(Records from a data source)
⟨

(* ===== verification/Project.v ===== *)
(** * barista-cli: the project root

    Models crates/barista-cli/src/project.rs: the choice of the directory of
    the top-level pom.xml from [--root], [--file], a search upwards bounded by
    [.git], and the directory of the last command.  The files of the machine
    are the classes [FileSystem], [ConfigReader] and [ProjectFiles]; the outer
    [None] of a result is fuel exhaustion. *)

From S2P Require Import Prelude Pom Effective Profile Source Xml Settings Config Loader LoaderFacts Cas Fetch.

Module Project.
Import Config Loader LoaderFacts.

Inductive RootSource : Type := ExplicitRoot | ExplicitFile | WalkUp | Sticky.

#[export] Instance RootSource_eq_dec : EqDecision RootSource.
Proof. solve_decision. Defined.

Record ProjectRoot := mkRoot { root : path; pom : path; source : RootSource }.

(** An [std::io::Error], told apart by its kind. *)
Inductive FileError : Type := FileNotFound | FileFailed (detail : string).

Inductive ResolveError : Type :=
  | NoPomFound (dir : path)
  | RootNotDirectory (root : path)
  | RootMissingPom (root : path)
  | FileMissing (file : path)
  | Io (p : path) (source : FileError)
  | NoHome.

(** [Path::is_dir], [Path::is_file] and [read_to_string]. *)
Class ProjectFiles := {
  is_dir : path -> bool;
  is_file : path -> bool;
  read_file : path -> result FileError string
}.

Record ResolveInputs := mkInputs {
  in_root : option path;
  in_file : option path;
  in_cwd : option path;
  in_home : option path;
  skip_sticky : bool
}.

(** [ResolveInputs::default()] with the two flags. *)
Definition flags (root file : option path) : ResolveInputs := mkInputs root file None None false.

Section Resolve.
Context `{Env : Environment} `{FS : FileSystem} `{R : ConfigReader} `{PF : ProjectFiles}.

Definition resolve_home (over : option path) : result ResolveError path :=
  match over with
  | Some h => Ok h
  | None => ok_or (env_var "HOME") NoHome
  end.

Definition current_dir (inputs : ResolveInputs) : result ResolveError path :=
  match in_cwd inputs with
  | Some c => Ok c
  | None => ok_or Loader.current_dir (Io "" (FileFailed "current_dir"))
  end.

Definition is_absolute (p : path) : bool := str_starts "/" p.

Definition absolutize (p : path) (inputs : ResolveInputs) : result ResolveError path :=
  if is_absolute p then Ok p
  else cwd ← current_dir inputs; Ok (Profile.join cwd p).

Definition sticky_file (home : path) : path :=
  Profile.join (Profile.join (Profile.join home ".barista") "run") "last-project".

Definition read_sticky (inputs : ResolveInputs) : result ResolveError (option path) :=
  home ← resolve_home (in_home inputs);
  match read_file (sticky_file home) with
  | Ok s => Ok (if is_dir (trim s) then Some (trim s) else None)
  | Err FileNotFound => Ok None
  | Err e => Err (Io (sticky_file home) e)
  end.

(** [record_sticky] on the text files below the home directory, given which
    calls fail; [to_string_lossy] of the path is written. *)
Definition record_sticky (root : path) (home : option path) (mkdir_error write_error : path -> option FileError)
    (fs : gmap path string) : result ResolveError unit * gmap path string :=
  match resolve_home home with
  | Err e => (Err e, fs)
  | Ok h =>
      let run_dir := Profile.join (Profile.join h ".barista") "run" in
      match mkdir_error run_dir, write_error (sticky_file h) with
      | Some e, _ => (Err (Io run_dir e), fs)
      | None, Some e => (Err (Io (sticky_file h) e), fs)
      | None, None =>
          (Ok tt, <[sticky_file h := Fetch.from_utf8_lossy (Cas.byte_of <$> list_ascii_of_string root)]> fs)
      end
  end.

Definition pom_in (d : path) : path := Profile.join d "pom.xml".
#[global] Arguments pom_in : simpl never.

(** [--root]. *)
Definition from_root (r : path) (inputs : ResolveInputs) : result ResolveError ProjectRoot :=
  root ← absolutize r inputs;
  if negb (is_dir root) then Err (RootNotDirectory root)
  else if negb (is_file (pom_in root)) then Err (RootMissingPom root)
  else Ok (mkRoot root (pom_in root) ExplicitRoot).

(** [-f]. *)
Definition from_file (f : path) (inputs : ResolveInputs) : result ResolveError ProjectRoot :=
  abs ← absolutize f inputs;
  if negb (path_exists abs) then Err (FileMissing abs)
  else if is_dir abs then
    if negb (is_file (pom_in abs)) then Err (RootMissingPom abs)
    else Ok (mkRoot abs (pom_in abs) ExplicitFile)
  else Ok (mkRoot (default "/" (Path.parent abs)) abs ExplicitFile).

(** The loop upwards; [pop] truncates the cursor to its parent. *)
Fixpoint walk_up (fuel : nat) (cursor : path) : option (option ProjectRoot) :=
  match fuel with
  | O => None
  | S fuel' =>
      if is_file (pom_in cursor) then Some (Some (mkRoot cursor (pom_in cursor) WalkUp))
      else if path_exists (Profile.join cursor ".git") then Some None
      else match Path.parent cursor with
           | Some q => walk_up fuel' q
           | None => Some None
           end
  end.

(** The last directory, when it still has a POM. *)
Definition fall_back (cwd : path) (inputs : ResolveInputs) : result ResolveError ProjectRoot :=
  if skip_sticky inputs then Err (NoPomFound cwd)
  else
    sticky ← read_sticky inputs;
    match sticky with
    | Some d => if is_file (pom_in d) then Ok (mkRoot d (pom_in d) Sticky) else Err (NoPomFound cwd)
    | None => Err (NoPomFound cwd)
    end.

Definition resolve_project_root (inputs : ResolveInputs) : option (result ResolveError ProjectRoot) :=
  match in_root inputs, in_file inputs with
  | Some r, _ => Some (from_root r inputs)
  | None, Some f => Some (from_file f inputs)
  | None, None =>
      match current_dir inputs with
      | Err e => Some (Err e)
      | Ok cwd =>
          match walk_up (S (String.length cwd)) cwd with
          | None => None
          | Some (Some found) => Some (Ok found)
          | Some None => Some (fall_back cwd inputs)
          end
      end
  end.

(** ** The search upwards *)

Definition holds_pom (d : path) : bool := is_file (pom_in d).
Definition holds_git (d : path) : bool := path_exists (git_in d).

Lemma walk_up_climb fuel : forall cursor,
  walk_up fuel cursor
  = option_map (option_map (fun d => mkRoot d (pom_in d) WalkUp)) (climb holds_pom holds_git fuel cursor).
Proof.
  induction fuel as [|fuel IH]; intros cursor; [done |]. cbn [walk_up climb].
  unfold holds_pom at 1, holds_git at 1. fold (git_in cursor).
  destruct (is_file _); [done |]. destruct (path_exists _); [done |].
  by destruct (Path.parent cursor).
Qed.

(** A root with a POM in it, or the file that was named. *)
Definition has_pom (p : ProjectRoot) : Prop :=
  (pom p = pom_in (root p) /\ is_file (pom p) = true) \/
  (source p = ExplicitFile /\ root p = default "/" (Path.parent (pom p)) /\ path_exists (pom p) = true).

(** No search was given up. *)
Definition not_searched (r : result ResolveError ProjectRoot) : Prop :=
  forall d, r <> Err (NoPomFound d).

Lemma absolutize_cases p inputs :
  (exists d, absolutize p inputs = Ok d) \/ (exists q e, absolutize p inputs = Err (Io q e)).
Proof.
  unfold absolutize, current_dir. destruct (is_absolute p); [eauto |].
  destruct (in_cwd inputs); [eauto |]. destruct Loader.current_dir; cbn; eauto.
Qed.

Ltac refuse := cbn; solve [split; [intros ? [=] | intros ? [=]]].

Lemma from_root_spec f inputs :
  not_searched (from_root f inputs) /\
  forall p, from_root f inputs = Ok p -> has_pom p /\ source p = ExplicitRoot.
Proof.
  unfold from_root, not_searched. destruct (absolutize_cases f inputs) as [[d ->]|(q & e & ->)]; cbn; [| refuse].
  destruct (is_dir d); [| refuse]. cbn. destruct (is_file (pom_in d)) eqn:Hf; [| refuse].
  split; [intros d' [=] |]. intros p [= <-]. split; [by left | done].
Qed.

Lemma from_file_spec f inputs :
  not_searched (from_file f inputs) /\
  forall p, from_file f inputs = Ok p -> has_pom p /\ source p = ExplicitFile.
Proof.
  unfold from_file, not_searched. destruct (absolutize_cases f inputs) as [[d ->]|(q & e & ->)]; cbn; [| refuse].
  destruct (path_exists d) eqn:Hx; [| refuse]. cbn. destruct (is_dir d).
  - destruct (is_file (pom_in d)) eqn:Hf; [| refuse].
    split; [intros d' [=] |]. intros p [= <-]. split; [by left | done].
  - split; [intros d' [=] |]. intros p [= <-]. split; [by right | done].
Qed.

Lemma fall_back_spec cwd inputs :
  (forall d, fall_back cwd inputs = Err (NoPomFound d) -> d = cwd) /\
  forall p, fall_back cwd inputs = Ok p -> has_pom p /\ source p = Sticky.
Proof.
  unfold fall_back, read_sticky, resolve_home. destruct (skip_sticky inputs); [by split; [intros d [= ->] |] |].
  destruct (match in_home inputs with Some h => Ok h | None => _ end) as [home|e] eqn:Hh; cbn.
  - destruct (read_file _) as [s|[|t]]; cbn; [| by split; [intros d [= ->] |] | refuse].
    destruct (is_dir (trim s)); [| by split; [intros d [= ->] |]].
    destruct (is_file (pom_in (trim s))) eqn:Hf; [| by split; [intros d [= ->] |]].
    split; [intros d' [=] |]. intros p [= <-]. split; [by left | done].
  - split; [| done]. intros d [= ->]. destruct (in_home inputs); [done |].
    by destruct (env_var "HOME").
Qed.

(** The project root is always found or refused, and a root that is found
    has its POM: the one named by a flag, else that of the nearest directory
    upwards with no repository boundary before it, else that of the last
    command.  A search is given up only when every POM above the working
    directory is behind a boundary. *)
Theorem project_root_exact inputs :
  exists r, resolve_project_root inputs = Some r /\
  (forall p, r = Ok p -> has_pom p /\
    match in_root inputs, in_file inputs with
    | Some _, _ => source p = ExplicitRoot
    | None, Some _ => source p = ExplicitFile
    | None, None => exists cwd, current_dir inputs = Ok cwd /\
        if decide (source p = WalkUp) then nearest holds_pom holds_git cwd (Some (root p))
        else source p = Sticky /\ nearest holds_pom holds_git cwd None
    end) /\
  (forall dir, r = Err (NoPomFound dir) ->
    current_dir inputs = Ok dir /\ nearest holds_pom holds_git dir None).
Proof.
  unfold resolve_project_root. destruct (in_root inputs) as [f|].
  { destruct (from_root_spec f inputs) as [H1 H2]. eexists. split; [done |]. split; [exact H2 |].
    by intros dir H%H1. }
  destruct (in_file inputs) as [f|].
  { destruct (from_file_spec f inputs) as [H1 H2]. eexists. split; [done |]. split; [exact H2 |].
    by intros dir H%H1. }
  destruct (current_dir inputs) as [cwd|e] eqn:Hc.
  - rewrite walk_up_climb.
    destruct (climb_exact holds_pom holds_git (S (String.length cwd)) cwd) as (r & -> & Hn); [lia |].
    destruct r as [d|]; eexists; (split; [done |]).
    + split; [| done]. intros p [= <-]. split; [left; split; [done | by destruct Hn as (n & _ & H & _)] |]. by exists cwd.
    + destruct (fall_back_spec cwd inputs) as [H1 H2]. split.
      * intros p [Hp Hs]%H2. split; [done |]. exists cwd. split; [done |]. by rewrite Hs.
      * intros dir ->%H1. done.
  - eexists. split; [done |]. split; [done |]. intros dir [= ->]. unfold current_dir in Hc.
    destruct (in_cwd inputs); [done |]. by destruct Loader.current_dir.
Qed.

End Resolve.

(** A file system of text files and directories. *)
Definition files_of (fs : gmap path string) (dirs : path -> bool) : ProjectFiles := {|
  is_dir := dirs;
  is_file p := bool_decide (is_Some (fs !! p));
  read_file p := match fs !! p with Some s => Ok s | None => Err FileNotFound end
|}.

(** What was recorded is read back, for a directory whose name is UTF-8
    without white space at its ends. *)
Lemma sticky_recovers `{Env : Environment} root inputs mkdir_error write_error fs fs' dirs :
  record_sticky root (in_home inputs) mkdir_error write_error fs = (Ok tt, fs') ->
  Fetch.from_utf8_lossy (Cas.byte_of <$> list_ascii_of_string root) = root -> trim root = root ->
  dirs root = true ->
  read_sticky (PF := files_of fs' dirs) inputs = Ok (Some root).
Proof.
  unfold record_sticky, read_sticky. destruct (resolve_home (in_home inputs)) as [h|e]; [| done]. cbn.
  destruct (mkdir_error _); [done |]. destruct (write_error _); [done |]. intros [= <-] Hu Ht Hd.
  rewrite lookup_insert_eq. cbn. by rewrite Hu, Ht, Hd.
Qed.

End Project.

⟩

• _Description of the task_: Every line containing the string "eauto" is required; copy each such line from the data.

• _Response area_:
  unfold absolutize, current_dir. destruct (is_absolute p); [eauto |].
  destruct (in_cwd inputs); [eauto |]. destruct Loader.current_dir; cbn; eauto.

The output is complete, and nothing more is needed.